### EXERCISE REQUIREMENTS
State how many lines of the entries hold the string "VUndefined", and nothing more.

### EXTRACTED DATA
◆ ◆ ◆ ◆

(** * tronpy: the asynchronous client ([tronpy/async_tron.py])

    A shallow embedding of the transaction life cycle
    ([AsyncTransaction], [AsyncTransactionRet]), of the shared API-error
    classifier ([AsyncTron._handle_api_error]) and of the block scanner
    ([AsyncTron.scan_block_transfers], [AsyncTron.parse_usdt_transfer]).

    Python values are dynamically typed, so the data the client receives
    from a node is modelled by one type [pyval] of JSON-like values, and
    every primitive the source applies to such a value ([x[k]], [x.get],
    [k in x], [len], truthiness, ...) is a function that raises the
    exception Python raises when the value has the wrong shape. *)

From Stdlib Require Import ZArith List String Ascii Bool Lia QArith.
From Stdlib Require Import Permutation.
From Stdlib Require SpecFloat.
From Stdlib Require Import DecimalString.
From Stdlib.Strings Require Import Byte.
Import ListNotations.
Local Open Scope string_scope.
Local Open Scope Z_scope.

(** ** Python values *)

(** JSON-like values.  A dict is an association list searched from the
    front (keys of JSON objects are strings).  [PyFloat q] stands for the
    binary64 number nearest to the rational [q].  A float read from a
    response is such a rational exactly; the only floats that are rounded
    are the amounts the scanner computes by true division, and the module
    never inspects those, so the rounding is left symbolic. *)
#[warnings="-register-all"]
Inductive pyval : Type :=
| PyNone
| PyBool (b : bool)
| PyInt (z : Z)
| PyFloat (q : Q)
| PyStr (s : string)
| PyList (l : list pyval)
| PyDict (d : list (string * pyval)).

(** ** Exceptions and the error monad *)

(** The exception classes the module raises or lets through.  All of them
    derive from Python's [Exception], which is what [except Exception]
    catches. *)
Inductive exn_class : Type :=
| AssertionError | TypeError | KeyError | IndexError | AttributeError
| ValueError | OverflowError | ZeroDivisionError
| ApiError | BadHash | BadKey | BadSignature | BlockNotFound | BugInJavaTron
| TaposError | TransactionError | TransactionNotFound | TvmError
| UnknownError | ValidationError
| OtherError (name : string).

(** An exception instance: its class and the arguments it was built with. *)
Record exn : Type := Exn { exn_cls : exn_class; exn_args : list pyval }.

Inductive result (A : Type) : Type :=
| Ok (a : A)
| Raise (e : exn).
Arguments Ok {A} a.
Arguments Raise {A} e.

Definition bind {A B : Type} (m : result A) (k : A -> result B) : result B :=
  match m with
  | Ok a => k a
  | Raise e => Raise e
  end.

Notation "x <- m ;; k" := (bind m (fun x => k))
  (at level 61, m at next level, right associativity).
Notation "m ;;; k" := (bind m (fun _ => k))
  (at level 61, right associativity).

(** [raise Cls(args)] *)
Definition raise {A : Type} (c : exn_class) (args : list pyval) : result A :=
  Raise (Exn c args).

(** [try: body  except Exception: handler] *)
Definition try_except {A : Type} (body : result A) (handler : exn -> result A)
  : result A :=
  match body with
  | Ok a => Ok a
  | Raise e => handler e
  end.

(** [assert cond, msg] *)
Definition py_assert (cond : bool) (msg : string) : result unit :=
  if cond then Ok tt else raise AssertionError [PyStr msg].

◆ ◆ ◆ ◆

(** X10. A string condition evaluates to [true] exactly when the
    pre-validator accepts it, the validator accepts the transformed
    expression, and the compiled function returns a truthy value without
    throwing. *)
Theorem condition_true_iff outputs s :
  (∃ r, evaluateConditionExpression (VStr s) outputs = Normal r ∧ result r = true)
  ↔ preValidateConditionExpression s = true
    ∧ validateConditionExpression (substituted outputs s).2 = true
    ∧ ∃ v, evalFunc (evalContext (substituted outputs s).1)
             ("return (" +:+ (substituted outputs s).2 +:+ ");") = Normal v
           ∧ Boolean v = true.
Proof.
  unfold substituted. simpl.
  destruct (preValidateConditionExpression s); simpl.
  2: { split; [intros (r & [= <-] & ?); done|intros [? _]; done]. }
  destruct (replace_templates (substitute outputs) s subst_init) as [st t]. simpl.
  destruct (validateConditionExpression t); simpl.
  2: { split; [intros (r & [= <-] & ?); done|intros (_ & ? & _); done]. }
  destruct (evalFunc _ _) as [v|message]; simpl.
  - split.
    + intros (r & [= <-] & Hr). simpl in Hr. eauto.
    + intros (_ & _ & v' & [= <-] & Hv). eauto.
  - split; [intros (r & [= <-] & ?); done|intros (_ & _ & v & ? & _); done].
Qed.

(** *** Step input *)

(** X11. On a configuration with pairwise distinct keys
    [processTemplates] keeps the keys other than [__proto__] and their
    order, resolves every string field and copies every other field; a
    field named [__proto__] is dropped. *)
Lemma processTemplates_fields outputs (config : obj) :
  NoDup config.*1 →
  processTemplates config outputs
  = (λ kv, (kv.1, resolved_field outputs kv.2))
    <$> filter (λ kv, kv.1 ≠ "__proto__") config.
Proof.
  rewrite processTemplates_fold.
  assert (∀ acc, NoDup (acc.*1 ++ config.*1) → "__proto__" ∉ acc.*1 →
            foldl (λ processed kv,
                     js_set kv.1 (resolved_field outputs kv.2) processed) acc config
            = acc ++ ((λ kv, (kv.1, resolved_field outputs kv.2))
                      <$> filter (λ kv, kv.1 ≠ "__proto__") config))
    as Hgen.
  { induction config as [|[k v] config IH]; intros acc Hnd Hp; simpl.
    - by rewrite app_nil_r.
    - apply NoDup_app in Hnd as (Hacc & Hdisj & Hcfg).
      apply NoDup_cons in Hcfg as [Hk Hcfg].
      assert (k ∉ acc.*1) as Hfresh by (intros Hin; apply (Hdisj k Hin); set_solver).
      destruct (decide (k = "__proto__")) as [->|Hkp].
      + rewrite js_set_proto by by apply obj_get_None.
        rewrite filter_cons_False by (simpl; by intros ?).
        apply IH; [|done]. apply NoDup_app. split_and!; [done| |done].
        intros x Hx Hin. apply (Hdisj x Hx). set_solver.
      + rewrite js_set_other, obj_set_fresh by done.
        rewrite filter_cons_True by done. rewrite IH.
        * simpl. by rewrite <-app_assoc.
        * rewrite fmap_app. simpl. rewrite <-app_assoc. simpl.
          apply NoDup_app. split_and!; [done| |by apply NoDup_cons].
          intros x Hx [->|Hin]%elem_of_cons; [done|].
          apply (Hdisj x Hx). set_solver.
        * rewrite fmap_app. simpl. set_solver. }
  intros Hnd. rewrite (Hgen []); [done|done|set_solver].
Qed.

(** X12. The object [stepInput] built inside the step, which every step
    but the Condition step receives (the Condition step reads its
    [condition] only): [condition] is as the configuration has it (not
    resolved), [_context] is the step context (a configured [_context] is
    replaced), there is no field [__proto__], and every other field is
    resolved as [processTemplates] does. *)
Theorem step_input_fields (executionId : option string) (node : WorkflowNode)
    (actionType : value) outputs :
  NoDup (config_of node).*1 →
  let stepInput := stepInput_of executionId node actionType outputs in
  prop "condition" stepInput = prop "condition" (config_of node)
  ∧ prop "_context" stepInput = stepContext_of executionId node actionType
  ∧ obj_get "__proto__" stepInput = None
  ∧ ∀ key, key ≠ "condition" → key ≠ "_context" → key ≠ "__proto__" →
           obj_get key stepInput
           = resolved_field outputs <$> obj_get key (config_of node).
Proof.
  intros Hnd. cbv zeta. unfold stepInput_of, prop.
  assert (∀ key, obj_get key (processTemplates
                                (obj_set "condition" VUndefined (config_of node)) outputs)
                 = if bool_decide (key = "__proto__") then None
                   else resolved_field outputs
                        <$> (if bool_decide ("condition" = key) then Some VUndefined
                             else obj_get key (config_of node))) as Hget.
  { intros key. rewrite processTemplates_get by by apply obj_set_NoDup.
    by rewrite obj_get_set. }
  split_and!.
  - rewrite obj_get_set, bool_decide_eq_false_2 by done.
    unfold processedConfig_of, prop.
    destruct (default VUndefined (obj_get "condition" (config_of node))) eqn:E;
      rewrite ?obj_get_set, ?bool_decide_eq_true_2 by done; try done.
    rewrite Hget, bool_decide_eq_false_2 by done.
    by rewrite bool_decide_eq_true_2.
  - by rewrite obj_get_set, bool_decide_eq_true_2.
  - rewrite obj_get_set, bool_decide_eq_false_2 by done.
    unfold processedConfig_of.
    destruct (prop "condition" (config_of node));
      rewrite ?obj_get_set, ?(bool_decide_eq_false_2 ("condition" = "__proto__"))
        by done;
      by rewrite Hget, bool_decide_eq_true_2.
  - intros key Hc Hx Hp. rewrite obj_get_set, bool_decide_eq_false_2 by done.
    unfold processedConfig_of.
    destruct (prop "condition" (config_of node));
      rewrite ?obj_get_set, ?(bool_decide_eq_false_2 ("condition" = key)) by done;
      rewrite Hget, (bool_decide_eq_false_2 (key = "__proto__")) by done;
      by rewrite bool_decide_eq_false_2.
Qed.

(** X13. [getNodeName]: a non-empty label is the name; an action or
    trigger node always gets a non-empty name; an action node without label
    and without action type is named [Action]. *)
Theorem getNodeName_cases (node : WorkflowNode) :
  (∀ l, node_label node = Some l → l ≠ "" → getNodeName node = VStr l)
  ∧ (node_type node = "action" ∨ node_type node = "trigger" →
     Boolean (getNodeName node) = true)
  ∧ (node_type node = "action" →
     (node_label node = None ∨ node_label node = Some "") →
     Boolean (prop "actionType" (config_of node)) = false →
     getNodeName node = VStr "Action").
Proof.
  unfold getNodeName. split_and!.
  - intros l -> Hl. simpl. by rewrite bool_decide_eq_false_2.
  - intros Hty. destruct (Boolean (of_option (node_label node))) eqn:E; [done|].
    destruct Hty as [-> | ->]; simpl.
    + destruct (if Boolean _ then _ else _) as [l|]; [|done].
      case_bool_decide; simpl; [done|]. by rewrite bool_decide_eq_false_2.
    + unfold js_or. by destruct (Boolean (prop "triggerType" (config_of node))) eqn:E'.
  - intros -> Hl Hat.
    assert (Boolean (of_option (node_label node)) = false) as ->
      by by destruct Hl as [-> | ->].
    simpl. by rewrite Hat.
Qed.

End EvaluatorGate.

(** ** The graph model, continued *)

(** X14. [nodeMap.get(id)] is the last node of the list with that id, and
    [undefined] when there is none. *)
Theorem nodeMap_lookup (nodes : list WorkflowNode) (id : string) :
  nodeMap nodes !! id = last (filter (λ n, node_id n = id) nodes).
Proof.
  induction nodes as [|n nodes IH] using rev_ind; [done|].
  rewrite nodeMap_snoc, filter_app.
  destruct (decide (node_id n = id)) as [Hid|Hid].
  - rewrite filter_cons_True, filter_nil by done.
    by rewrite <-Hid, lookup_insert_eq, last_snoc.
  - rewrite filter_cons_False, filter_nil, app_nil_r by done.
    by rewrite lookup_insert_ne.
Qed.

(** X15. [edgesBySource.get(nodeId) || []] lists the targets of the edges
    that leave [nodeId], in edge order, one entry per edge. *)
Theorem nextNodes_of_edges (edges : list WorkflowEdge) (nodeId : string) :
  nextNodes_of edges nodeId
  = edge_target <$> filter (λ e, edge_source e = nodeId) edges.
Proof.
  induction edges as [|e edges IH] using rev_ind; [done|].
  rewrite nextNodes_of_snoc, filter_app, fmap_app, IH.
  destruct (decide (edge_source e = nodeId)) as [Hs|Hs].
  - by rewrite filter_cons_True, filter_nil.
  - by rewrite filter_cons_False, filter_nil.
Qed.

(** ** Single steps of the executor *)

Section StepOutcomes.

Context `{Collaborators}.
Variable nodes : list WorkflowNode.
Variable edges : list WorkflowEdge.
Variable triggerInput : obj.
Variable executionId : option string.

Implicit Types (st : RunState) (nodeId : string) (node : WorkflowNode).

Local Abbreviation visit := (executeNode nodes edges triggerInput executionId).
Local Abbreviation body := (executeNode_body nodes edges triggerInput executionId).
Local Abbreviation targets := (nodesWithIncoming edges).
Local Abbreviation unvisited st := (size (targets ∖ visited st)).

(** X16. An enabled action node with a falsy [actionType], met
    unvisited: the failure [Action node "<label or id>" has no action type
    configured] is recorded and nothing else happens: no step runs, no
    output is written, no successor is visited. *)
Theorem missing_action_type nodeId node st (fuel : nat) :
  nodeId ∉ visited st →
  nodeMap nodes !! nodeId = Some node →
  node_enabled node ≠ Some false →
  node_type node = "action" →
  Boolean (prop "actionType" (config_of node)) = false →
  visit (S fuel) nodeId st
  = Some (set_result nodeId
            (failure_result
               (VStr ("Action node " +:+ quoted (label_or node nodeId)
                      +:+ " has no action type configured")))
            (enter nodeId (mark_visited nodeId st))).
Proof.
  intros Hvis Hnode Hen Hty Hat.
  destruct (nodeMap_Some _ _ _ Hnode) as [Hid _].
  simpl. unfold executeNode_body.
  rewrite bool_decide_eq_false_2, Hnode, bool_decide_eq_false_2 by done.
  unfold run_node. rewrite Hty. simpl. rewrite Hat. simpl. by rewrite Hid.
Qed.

◆ ◆ ◆ ◆

### RESPONSE AREA
3